The Crucial Dialogue Model has two decision points. The first has to do whether we see the problem as ‘our problem’. In other words ‘do I accept the ownership of the problem?’ At this decision point, the thinking has been done to appreciatively understand the problem, we’ve SEEN it. The decision ‘will or won’t be do something about it’ is mostly done by feeling, and hopefully by using, what I’ve often done, the serenity prayer:
Or in Crucial Dialogue Model language:
At the second decision point the question “Which set of solutions, created by the third phase of the Crucial Dialogue Model, will be chosen?” will be answered.
The two personality characteristics associated with information taking and decision taking result in four personality types: intuition-feeling (IF), intuition-thinking (IT), sensation-thinking (ST) and sensation-feeling (SF). Each personality type is most suitable for a different step in problem solving.
The IF (intuition-Feeling) person enjoys ambiguous situations. Such people prefer looking in the future and all its possibilities and use very personal criteria for deciding what is important to consider. Such people thrive on dynamic complexity; they function best when there is a minimum of structure or whena problems and solutions are not defined yet. The IF persons are most confident with steps One, Three, Four and Seven of problem solving: Sensing problems, Appreciating data, Accepting the Problem and Evaluating Outcomes. Because of their preferences, however, they become uneasy when faced with the structured aspect of the process – their blind side.

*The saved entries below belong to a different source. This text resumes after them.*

(* ===== verification/Registry.v ===== *)
(** * The strategy registry ([crates/agent/src/registry.rs])

    The controller pushes the deployments an agent should run; the registry
    stops, keeps and starts engine tasks to match, and forwards variable
    changes to running engines as configuration overrides. Tasks and channels
    are [tokio]'s: [Tasks] numbers the tasks and records which are alive, which
    were told to stop and have not been dropped yet ([abort] returns at once,
    the task ends at its next suspension), and what was sent to each; a channel
    is open while its task, which owns the receiver, is alive. The engine behind a task is the interface
    [EngineFactory], the content hash of a descriptor ([DefaultHasher] over
    its JSON) the interface [ConfigHash]. *)
From stdpp Require Import base gmap sets list strings sorting.
From Stdlib Require Import ZArith Lia.
From S2P Require Import Prelude Decimal Json Control Bytes.
Local Open Scope string_scope.
Local Open Scope nat_scope.

Section Overrides.
Context {D : Decimal} {J : Json} {JD : JsonDecimal}.

(** The overrides a deployment's variables translate to; the enum has more,
    which other parts of the program send. *)
Inductive ConfigOverride :=
| Gamma (v : dec)
| MinSpreadBps (v : dec)
| OrderSize (v : dec)
| MaxDistanceBps (v : dec)
| NumLevels (n : Z)
| MomentumEnabled (b : bool)
| MarketResilienceEnabled (b : bool)
| AmendEnabled (b : bool)
| AmendMaxTicks (n : Z)
| OtrEnabled (b : bool)
| MaxInventory (v : dec)
| PauseQuoting
| ResumeQuoting
| RegisterEmulatedOrder (spec : string)
| CancelEmulatedOrder (id : Z)
| StartDcaReduction (spec : string)
| CancelDcaReduction
| ManualKillSwitch (level : Z) (reason : string)
| ManualKillSwitchReset (reason : string)
| News (headline : string)
| StrategyGraphSwap (graph : string).

Definition multi_key_consumed_names : list string :=
  ["kill_level"; "kill_reason"; "kill_reset_reason"].

(** [level as u8] keeps the low byte. *)
Definition compose_multi_key_override (patch : json_map) : option ConfigOverride :=
  match patch !! "kill_level" with
  | Some level_v =>
      level ← json_as_u64 level_v;
      Some (ManualKillSwitch (level mod 256)
        (default "dashboard operator" (patch !! "kill_reason" ≫= json_as_str)))
  | None =>
      match patch !! "kill_reset_reason" with
      | Some reset_v =>
          Some (ManualKillSwitchReset (default "dashboard operator" (json_as_str reset_v)))
      | None => None
      end
  end.

Definition as_decimal (v : json) : option dec :=
  match json_as_str v with
  | Some s => match parse_decimal s with Ok d => Some d | Err _ => None end
  | None => match json_f64_decimal v with Some d => d | None => json_i64_decimal v end
  end.

(** [v as u32]; [usize] is 64 bits wide. *)
Definition as_u32 (v : json) : option Z := wrap_u32 <$> json_as_u64 v.

Definition translate_variable_override (key : string) (v : json) : option ConfigOverride :=
  if bool_decide (key = "gamma") then Gamma <$> as_decimal v
  else if bool_decide (key = "min_spread_bps") || bool_decide (key = "spread_bps")
  then MinSpreadBps <$> as_decimal v
  else if bool_decide (key = "order_size") then OrderSize <$> as_decimal v
  else if bool_decide (key = "max_distance_bps") then MaxDistanceBps <$> as_decimal v
  else if bool_decide (key = "num_levels") then NumLevels <$> json_as_u64 v
  else if bool_decide (key = "momentum_enabled") then MomentumEnabled <$> json_as_bool v
  else if bool_decide (key = "market_resilience_enabled")
  then MarketResilienceEnabled <$> json_as_bool v
  else if bool_decide (key = "amend_enabled") then AmendEnabled <$> json_as_bool v
  else if bool_decide (key = "amend_max_ticks") then AmendMaxTicks <$> as_u32 v
  else if bool_decide (key = "otr_enabled") then OtrEnabled <$> json_as_bool v
  else if bool_decide (key = "max_inventory") then MaxInventory <$> as_decimal v
  else if bool_decide (key = "paused")
  then (λ b : bool, if b then PauseQuoting else ResumeQuoting) <$> json_as_bool v
  else if bool_decide (key = "emulator_spec") then RegisterEmulatedOrder <$> json_as_str v
  else if bool_decide (key = "emulator_cancel_id") then CancelEmulatedOrder <$> json_as_u64 v
  else if bool_decide (key = "dca_spec") then StartDcaReduction <$> json_as_str v
  else if bool_decide (key = "dca_cancel")
  then b ← json_as_bool v; if b : bool then Some CancelDcaReduction else None
  else if bool_decide (key = "strategy_graph") then StrategyGraphSwap <$> json_as_str v
  else if bool_decide (key = "news") then News <$> json_as_str v
  else None.

(** A feature flag: the key's ending or one of the legacy names. *)
Definition is_feature_key (k : string) : bool :=
  ends_with "_enabled" k || ends_with "_on" k || bool_decide (k = "momentum_ofi")
  || bool_decide (k = "bvc_classifier") || bool_decide (k = "sor_inline").

Definition feature_flags_from_variables (vars : json_map) : gmap string bool :=
  map_imap (λ k v, if is_feature_key k then json_as_bool v else None) vars.
End Overrides.

Definition regime_label (code : Z) : string :=
  if (code =? 0)%Z then "Quiet" else if (code =? 1)%Z then "Trending"
  else if (code =? 2)%Z then "Volatile" else if (code =? 3)%Z then "MeanReverting" else "".

(** ** Descriptors and tasks *)
Section Registry.
Context {D : Decimal} {J : Json} {JD : JsonDecimal}.

(** [crates/control/src/messages.rs] *)
Record DesiredStrategy := mkDesiredStrategy {
  deployment_id : string;
  template : string;
  d_symbol : string;
  credentials : list string;
  variables : json_map;
  fail_ladder_override : option FailLadder;
}.

(** The slots a deployment references. *)
Definition credential_ids (d : DesiredStrategy) : list string :=
  List.filter (λ s, negb (bool_decide (s = ""))) (credentials d).

(** What [spawn] returns beside the new task: the label, and whether the task
    holds the receiver of a hot-reload channel. It may depend on the moment
    (the credentials present then), here the number of the task. *)
Class EngineFactory := { spawn_info : nat → DesiredStrategy → string * bool }.

Class ConfigHash := { config_signature : DesiredStrategy → Z }.

(** [MockEngineFactory]: a labelled task without a channel. *)
Definition mock_factory : EngineFactory := {|
  spawn_info _ d := (template d ++ "/" ++ d_symbol d ++ "@" ++ deployment_id d, false)
|}.

(** [alive]: running and not told to stop. [aborting]: told to stop, and not
    dropped yet. *)
Record Tasks := mkTasks {
  next_task : nat;
  alive : gset nat;
  aborting : gset nat;
  sent : list (nat * ConfigOverride);
}.

Definition no_tasks : Tasks := mkTasks 0 ∅ ∅ [].

Definition abort_task (t : nat) (w : Tasks) : Tasks :=
  mkTasks (next_task w) (alive w ∖ {[t]}) (aborting w ∪ ({[t]} ∩ alive w)) (sent w).

(** The task is over: it returned, or an abort took effect. *)
Definition task_ends (t : nat) (w : Tasks) : Tasks :=
  mkTasks (next_task w) (alive w ∖ {[t]}) (aborting w ∖ {[t]}) (sent w).

(** [tx.send(ovr)], an error when the receiver is gone. *)
Definition send_override (tx : nat) (o : ConfigOverride) (w : Tasks) : bool * Tasks :=
  if decide (tx ∈ alive w) then (true, mkTasks (next_task w) (alive w) (aborting w) (sent w ++ [(tx, o)]))
  else (false, w).

Record Running := mkRunning {
  signature : Z;
  handle : nat;
  label : string;
  r_symbol : string;
  r_template : string;
  r_variables : json_map;
  r_credentials : list string;
  config_override_tx : option nat;
}.

Record StrategyRegistry := mkRegistry { running : gmap string Running; tasks : Tasks }.

Definition registry_new : StrategyRegistry := mkRegistry ∅ no_tasks.
Definition running_count (r : StrategyRegistry) : nat := size (running r).
Definition deployment_symbol (r : StrategyRegistry) (id : string) : option string :=
  r_symbol <$> running r !! id.

(** ** Reconciliation *)
Context {I : HashMapIter} {F : EngineFactory} {CH : ConfigHash}.

(** [collect()] by id: a later descriptor replaces an earlier one. *)
Definition desired_by_id (ds : list DesiredStrategy) : gmap string (DesiredStrategy * Z) :=
  hm_collect ((λ d, (deployment_id d, (d, config_signature d))) <$> ds).

Definition keeps (want : gmap string (DesiredStrategy * Z)) (id : string) (r : Running) : bool :=
  match want !! id with Some (_, sig) => (sig =? signature r)%Z | None => false end.

Definition stale_ids (want : gmap string (DesiredStrategy * Z)) (m : gmap string Running) :
    list string :=
  omap (λ '(id, r), if keeps want id r then None else Some id) (hm_iter m).

Definition stop (r : StrategyRegistry) (id : string) : StrategyRegistry :=
  match running r !! id with
  | Some e => mkRegistry (delete id (running r)) (abort_task (handle e) (tasks r))
  | None => r
  end.

(** The replay of a fresh deployment's variables, cut short by a closed
    channel. *)
Fixpoint replay_variables (tx : nat) (vars : list (string * json)) (w : Tasks) : Tasks :=
  match vars with
  | [] => w
  | (k, v) :: vars =>
      match translate_variable_override k v with
      | None => replay_variables tx vars w
      | Some o => let '(ok, w) := send_override tx o w in if ok : bool then replay_variables tx vars w else w
      end
  end.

The IT (Intuition-Thinking) persons enjoy looking at complex situations from different global perspectives. Such people are attracted to abstract discussions; get bored with well-structured and routine problems, and do not like details. NT persons, therefore, are most confident with Step Three of problem solving, appreciation of the problem. They like to investigate different problem definition, and to synthesize those into one. Because of their preference for thinking, they need the help of others who have indicated that there is an existing problem.
The ST (sensation-thinking) person enjoys the well-structured aspects of problem solving. Such people choose a certain solution on the basis of a logical, impersonal analysis. ST people seek single answers to most questions and prefer a black and white thinking: either right or wrong, using some quantitative tool (for instance a cost-benefit calculation). It is not surprising that ST persons are most confident with dealing with Step Five of problem solving: deriving solutions. They are less confident with dealing with ambiguity and uncertainty, with subjective criteria and personal feelings.
The SF (sensation-feeling) person enjoys interpersonal interactions. This activity satisfies their preference for the immediate experience as well as for being with people. SF people are concerned with the special needs and aspirations of all their colleagues in the organization. SF persons therefore are most confident with step six of problem solving, implementing solutions. Their personal sensitivity and warmth enable them to feel how any solution might affect the quality of life for the members of the organization.
These descriptions of personality types portray extremes. In fact, all types can function in all steps of the problem solving and we need all types to have success in problem solving. Knowing the four characteristics can help to see the problem and the solutions as a whole. One should strive to encorporate ‘both/and & diffferent from mindszt.